J’irais vers la lumière

Vous savez ce que c’est, l’hypnose?

J’ai cinq ans, nous sommes le 29 mars 19//, le vent balaye… Dans la cour il y a un arbre, on dirait un lance-pierre, on peut s’asseoir sur le tronc, poser ses bras sur les deux grosses branches pour être aussi grand que la Maîtresse, Mademoiselle Franck.

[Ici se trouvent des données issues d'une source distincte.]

(* ===== verification/RfqSchema.v ===== *)
(** * Rows of a request for quotation

    [app/models/rfq.py] and the RFQ clauses of [app/market_constraints.py]: a
    buyer asks for a fuel at a place and a window, suppliers answer with one
    price each. *)

From S2P Require Import Prelude Schema Constraints.
Local Open Scope Z_scope.

(** [CANCELLED] is called [RFQ_WITHDRAWN]: [RFQ_CANCELLED] is an audit action. *)
Inductive RFQStatus :=
  | RFQ_OPEN | RFQ_QUOTED | RFQ_ACCEPTED | RFQ_EXPIRED | RFQ_WITHDRAWN.
#[export] Instance RFQStatus_eq_dec : EqDecision RFQStatus.
Proof. solve_decision. Defined.
Definition RFQStatus_value (x : RFQStatus) : string :=
  match x with
  | RFQ_OPEN => "OPEN"
  | RFQ_QUOTED => "QUOTED"
  | RFQ_ACCEPTED => "ACCEPTED"
  | RFQ_EXPIRED => "EXPIRED"
  | RFQ_WITHDRAWN => "CANCELLED"
  end.

Inductive QuoteStatus :=
  | QUOTE_PENDING | QUOTE_ACCEPTED | QUOTE_DECLINED | QUOTE_WITHDRAWN.
#[export] Instance QuoteStatus_eq_dec : EqDecision QuoteStatus.
Proof. solve_decision. Defined.
Definition QuoteStatus_value (x : QuoteStatus) : string :=
  match x with
  | QUOTE_PENDING => "PENDING"
  | QUOTE_ACCEPTED => "ACCEPTED"
  | QUOTE_DECLINED => "DECLINED"
  | QUOTE_WITHDRAWN => "WITHDRAWN"
  end.

Record RFQ := MkRFQ {
  rq_id : uuid;
  rq_buyer_org_id : uuid;
  rq_buyer_user_id : option uuid;
  rq_product_id : uuid;
  rq_delivery_point_id : option uuid;
  rq_quantity_mt : Z;
  rq_target_price_per_mt : option Z;
  rq_availability_window : string;
  rq_notes : option string;
  rq_is_anonymous : bool;
  rq_status : RFQStatus;
  rq_accepted_quote_id : option uuid;
  rq_trade_id : option uuid;
  rq_expires_at : datetime;
  rq_created_at : datetime;
}.
#[export] Instance RFQ_eta : Eta RFQ := λ r,
  MkRFQ (rq_id r) (rq_buyer_org_id r) (rq_buyer_user_id r) (rq_product_id r) (rq_delivery_point_id r)
    (rq_quantity_mt r) (rq_target_price_per_mt r) (rq_availability_window r) (rq_notes r) (rq_is_anonymous r)
    (rq_status r) (rq_accepted_quote_id r) (rq_trade_id r) (rq_expires_at r) (rq_created_at r).
#[export] Instance RFQ_eq_dec : EqDecision RFQ.
Proof. solve_decision. Defined.

Record RFQQuote := MkRFQQuote {
  qt_id : uuid;
  qt_rfq_id : uuid;
  qt_seller_org_id : uuid;
  qt_seller_user_id : option uuid;
  qt_price_per_mt_usd : Z;
  qt_notes : option string;
  qt_status : QuoteStatus;
  qt_created_at : datetime;
}.
#[export] Instance RFQQuote_eta : Eta RFQQuote := λ r,
  MkRFQQuote (qt_id r) (qt_rfq_id r) (qt_seller_org_id r) (qt_seller_user_id r) (qt_price_per_mt_usd r)
    (qt_notes r) (qt_status r) (qt_created_at r).
#[export] Instance RFQQuote_eq_dec : EqDecision RFQQuote.
Proof. solve_decision. Defined.

(** ** Constraints *)

Definition RFQ_NUMERIC_VALUES (x : RFQ) : Prop :=
  required_numeric (rq_quantity_mt x) 1 (cents 100000) ∧ optional_numeric (rq_target_price_per_mt x) 1 (cents 1000000).
Definition RFQ_LIFECYCLE (x : RFQ) : Prop :=
  (rq_status x = RFQ_ACCEPTED ∧ rq_accepted_quote_id x ≠ None ∧ rq_trade_id x ≠ None)
  ∨ (rq_status x ≠ RFQ_ACCEPTED ∧ rq_accepted_quote_id x = None ∧ rq_trade_id x = None).
Definition rfq_check (x : RFQ) : Prop := RFQ_NUMERIC_VALUES x ∧ RFQ_LIFECYCLE x.
#[export] Instance rfq_check_dec x : Decision (rfq_check x).
Proof. unfold rfq_check, RFQ_NUMERIC_VALUES, RFQ_LIFECYCLE, required_numeric. apply _. Defined.
Definition RFQ_QUOTE_NUMERIC_VALUES (x : RFQQuote) : Prop :=
  required_numeric (qt_price_per_mt_usd x) 1 (cents 1000000).
#[export] Instance rfq_quote_check_dec x : Decision (RFQ_QUOTE_NUMERIC_VALUES x).
Proof. unfold RFQ_QUOTE_NUMERIC_VALUES, required_numeric. apply _. Defined.

(** [uq_rfq_quotes_rfq_seller] *)
Definition rfq_quote_key (x : RFQQuote) : option (uuid * uuid) := Some (qt_rfq_id x, qt_seller_org_id x).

Elle, je la hais de tout mon cœur…  Figurez-vous qu’hier, j’ai voulu montrer à Joris que derrière le mur en pierres, il y a la 2CV toute  blanche de Mademoiselle Franck, garée dans la rue, je trouvais ça magique…  je voulais lui prouver qu’on voit comme si on  était dehors, en se mettant sur la pointe des pieds, mais  on a piétiné les fleurs, alors elle a giflé… Elle est arrivée par derrière, avant de  gifler, pour être exact… Joris non, mais moi j’ai saigné du nez, elle était emmerdée, je  sentais bien, alors elle m’a lavé la figure puis elle m’a parlé avec délicatesse pendant trois heures… La garce.

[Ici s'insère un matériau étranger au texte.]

(* ===== verification/Scenario.v ===== *)
(** * A small concrete market

    Rows the witnesses of the development evaluate: a buyer and a supplier
    organization with one user each, the catalog's Bio Methanol at Rotterdam, a
    resting ask backed by inventory and an incoming bid.  Nothing here models
    code. *)

From S2P Require Import Prelude Catalog Calendar AvailabilityWindows Schema Constraints Database.
Local Open Scope Z_scope.

Module Demo.

Definition methanol : Product :=
  MkProduct (product_id_of "BIO_METHANOL") "Bio Methanol" "Methanol" "Bio" (Some "MT") (Some 20000) true.
Definition b100 : Product :=
  MkProduct (product_id_of "B100") "B100" "Biofuel" "B100" (Some "MT") (Some 20000) true.
Definition rotterdam : DeliveryPoint :=
  MkDeliveryPoint 0x1379d36c1ca955b79c0d5235a0ba1f36 "Rotterdam" "Europe" true.

Definition shipping_line : Organization := MkOrganization 1 "Shipping Line" "APPROVED" REAL.
Definition refinery : Organization := MkOrganization 2 "Refinery" "APPROVED" REAL.
Definition trader : Organization := MkOrganization 3 "Trader" "APPROVED" REAL.

Definition a_user (id : uuid) (role : UserRole) (org : uuid) : User :=
  MkUser id (Some role) APPROVED (Some org) false true "APPROVED" (Some org) None None None None None.
Definition buyer : User := a_user 11 BUYER 1.
Definition supplier : User := a_user 12 SUPPLIER 2.
Definition broker : User := a_user 13 SUPPLIER 3.

(** An open order of 500 tonnes in the spot slice. *)
Definition an_order (id : uuid) (ordinal : Z) (org owner : uuid) (side : OrderSide)
    (quantity price : Z) : Order :=
  {| o_id := id; o_acceptance_ordinal := ordinal; o_organization_id := org;
     o_owner_user_id := Some owner; o_created_by_actor_user_id := Some owner;
     o_creation_method := SELF_SERVICE; o_support_authorization_id := None; o_version := 1;
     o_inventory_item_id := None; o_provenance := REAL; o_side := side;
     o_product_id := p_id methanol; o_delivery_point_id := Some (d_id rotterdam);
     o_port_id := None; o_vessel_id := None;
     o_quantity_mt := quantity; o_remaining_quantity_mt := quantity; o_price_per_mt_usd := price;
     o_availability_window := "SPOT"; o_delivery_window_start := None; o_delivery_window_end := None;
     o_certifications := None; o_certification_declared := true;
     o_certification_scheme := Some "ISCC EU"; o_specification_standard := None;
     o_msds_available := true; o_is_verdaxis_verified := false;
     o_carbon_intensity_gco2_mj := Some 1500; o_carbon_intensity_method := Some "RED II";
     o_energy_density_mj_kg := None; o_feedstock := Some "Manure"; o_origin := Some "NL";
     o_off_spec := false; o_off_spec_notes := None; o_status := OPEN; o_expires_at := None;
     o_idempotency_key := None; o_idempotency_operation := None; o_idempotency_request_hash := None |}.

Definition an_item (id : uuid) (org : uuid) (free reserved : Z) : InventoryItem :=
  {| i_id := id; i_supplier_id := Some org; i_owner_user_id := Some 12%N; i_port_id := None;
     i_product_name := Some "Bio Methanol"; i_current_stock_mt := free; i_incoming_stock_mt := 0;
     i_reserved_stock_mt := reserved; i_price_per_mt_usd := None; i_energy_density_mj_kg := None;
     i_is_certified := true; i_certification_declared := true;
     i_certification_scheme := Some "ISCC EU"; i_specification_standard := None;
     i_msds_available := true; i_carbon_intensity_gco2_mj := Some 1500;
     i_carbon_intensity_method := Some "RED II"; i_feedstock := Some "Manure"; i_origin := Some "NL";
     i_off_spec := false; i_off_spec_notes := None |}.

(** 300 t at 600 USD/t backed by the item, and 400 t at 610 USD/t unbacked;
    the incoming bid asks for 500 t at up to 620 USD/t. *)
Definition stock : InventoryItem := an_item 70 2 100000 30000.
Definition ask : Order :=
  (an_order 21 1 2 12 ASK 30000 60000) <| o_inventory_item_id := Some 70%N |>.
Definition ask' : Order := an_order 22 2 3 13 ASK 40000 61000.
Definition bid : Order := an_order 31 3 1 11 BID 50000 62000.

Definition book (rows : list Order) : gmap uuid Order := list_to_map ((λ o, (o_id o, o)) <$> rows).

(** Without an order. *)
Definition market : Database :=
  empty_database
    <| users := list_to_map ((λ u, (u_id u, u)) <$> [buyer; supplier; broker]) |>
    <| organizations := list_to_map ((λ g, (g_id g, g)) <$> [shipping_line; refinery; trader]) |>
    <| products := list_to_map ((λ p, (p_id p, p)) <$> [methanol; b100]) |>
    <| delivery_points := {[ d_id rotterdam := rotterdam ]} |>
    <| inventory := {[ i_id stock := stock ]} |>.

(** 2026-08-01T00:00:00Z, in microseconds. *)
Definition noon : datetime := 1785542400000000.
Definition world_of (d : Database) : World := MkWorld d d (MkClocks (λ n, noon + Z.of_nat n) noon) 0 default_settings [] 100.

(** The bid has just been inserted and is about to be matched. *)
Definition placed : World := world_of (market <| orders := book [ask; ask'; bid] |>).

(** A B100 ask that satisfies the biofuel contract. *)
Definition b100_ask : Order :=
  (an_order 23 4 2 12 ASK 30000 90000)
    <| o_product_id := p_id b100 |>
    <| o_specification_standard := Some B100_SPECIFICATION_STANDARD |>.

(** Two asks with the full public metadata. *)
Definition qualified_ask : Order := ask <| o_specification_standard := Some "IMPCA" |>.
Definition qualified_ask' : Order := ask' <| o_specification_standard := Some "IMPCA" |>.
Definition quoted : World := world_of (market <| orders := book [qualified_ask; qualified_ask'] |>).

(** The backed ask has run past its deadline. *)
Definition stale_ask : Order := ask <| o_expires_at := Some (noon - 1) |>.
Definition stale : World := world_of (market <| orders := book [stale_ask; ask'; bid] |>).

(** The shipping line has hit the backed ask for 100 tonnes; the refinery has
    not answered yet. *)
Definition hit_ask : Order :=
  ask <| o_remaining_quantity_mt := 20000 |> <| o_status := PARTIALLY_FILLED |>.
Definition pending : Trade :=
  {| t_id := 81; t_bid_order_id := None; t_ask_order_id := Some 21%N;
     t_buyer_id := 1; t_seller_id := 2; t_buyer_user_id := Some 11%N; t_seller_user_id := Some 12%N;
     t_initiator_org_id := 1; t_buyer_provenance := REAL; t_seller_provenance := REAL;
     t_initiated_by := INITIATED_BY_BUYER; t_is_anonymous := true;
     t_product_id := Some (p_id methanol); t_product_name := Some "Bio Methanol";
     t_fuel_type := Some "Methanol"; t_fuel_grade := Some "Bio"; t_market_product := Some "BIO_METHANOL";
     t_delivery_point_id := Some (d_id rotterdam); t_delivery_point_name := Some "Rotterdam";
     t_delivery_point_region := Some "Europe"; t_availability_window := Some "SPOT";
     t_market_snapshot_version := Some 1; t_quantity_mt := 10000; t_price_per_mt_usd := 60000;
     t_status := PENDING_CONFIRMATION; t_final_quantity_mt := None; t_final_price_per_mt := None;
     t_final_total_usd := None; t_commission_rate_pct := 0; t_commission_fee_per_mt_usd := Some 200;
     t_commission_plan := Some "free"; t_commission_amount_usd := None;
     t_confirmed_at := None; t_delivered_at := None; t_paid_at := None; t_created_at := noon;
     t_idempotency_key := None; t_idempotency_operation := None; t_idempotency_request_hash := None |}.
Definition hit : World :=
  world_of (market <| orders := book [hit_ask; ask'] |> <| trades := {[ t_id pending := pending ]} |>).

(** An administrator has listed 200 t of the refinery's stock under a support
    context that runs for another hour. *)
Definition admin : User := MkUser 19 (Some ADMIN) APPROVED None false true "APPROVED" None None None None None None.
Definition capabilities : gmap uuid StaffCapabilityAssignment :=
  list_to_map [ (1%N, MkStaffCapabilityAssignment 1 19 MARKET_SUPPORT_LISTINGS "Pilot desk" 18 (noon - 86400000000) None None None None);
                (2%N, MkStaffCapabilityAssignment 2 19 MARKET_SUPPORT_AUTHORIZATIONS "Pilot desk" 18 (noon - 86400000000) None None None None) ].
Definition support_context : MarketSupportContext :=
  MkMarketSupportContext 5 19 2 12 "Onboarding call" ASSISTED_ORDER_ENTRY (noon - 3600000000)
    (noon + 3600000000) None CONTEXT_ACTIVE 1.
Definition assisted_ask : Order :=
  (an_order 24 5 2 19 ASK 30000 60000)
    <| o_creation_method := MARKET_SUPPORT |> <| o_support_authorization_id := Some 91%N |>
    <| o_inventory_item_id := Some 70%N |>.
Definition supported : World :=
  (world_of (market <| orders := book [assisted_ask; ask'] |>
                   <| users := <[ u_id admin := admin ]> (users market) |>
                   <| staff_capabilities := capabilities |>
                   <| support_contexts := {[ sx_id support_context := support_context ]} |>))
    <| settings := MkSettings 200 150 true true "v1" "market-support/v1" 60
         "00000000-0000-0000-0000-000000000012" |>.
(** The header that names the context, as a UUID's text. *)
Definition support_header : option string := Some "00000000-0000-0000-0000-000000000005".

Lemma placed_checked : database_checks (db placed).
Proof. apply (bool_decide_unpack _). vm_compute. exact I. Qed.
Lemma placed_keyed : keyed (db Demo.placed).
Proof. unfold keyed. split_and!; apply (bool_decide_unpack _); vm_compute; exact I. Qed.
End Demo.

L’hypnose, vous savez, ça n’est pas  les souvenirs, et d’ailleurs ça n’existe pas vraiment, les souvenirs… Vous croyez que le passé vous revient, que vous l’avez appelé, mais c’est une reconstitution, un film historique que vous avez monté à partir d’informations que vous avez gardées, comme si vous regardiez les aventures de Jeanne d’Arc et qu’on les avait tournées à Hollywood… C’est pour ça que d’anciens petits enfants violés  jadis par un gros monsieur dégueulasse peuvent soutenir mordicus que leur enfance fût heureuse et qu’ils iront témoigner à la barre, en faveur du papounet.

Assise sur l’arbre, maintenant, il y a ma cousine Béatrice. Je me souviens bien d’elle, elle est morte trois ans plus tard, brûlée sous une toile de tente…. A l’enterrement, j’y étais, j’ai compris qu’il fallait être triste, mais en fait je n’ai pas compris que c’était elle, je m’en souvenais d’ailleurs assez vaguement, je croyais pour tout vous dire que c’était une très lointaine cousine connue de tout le monde sauf de moi, ou bien la petite qui jouait à la télévision, dans un feuilleton que nous regardions le soir…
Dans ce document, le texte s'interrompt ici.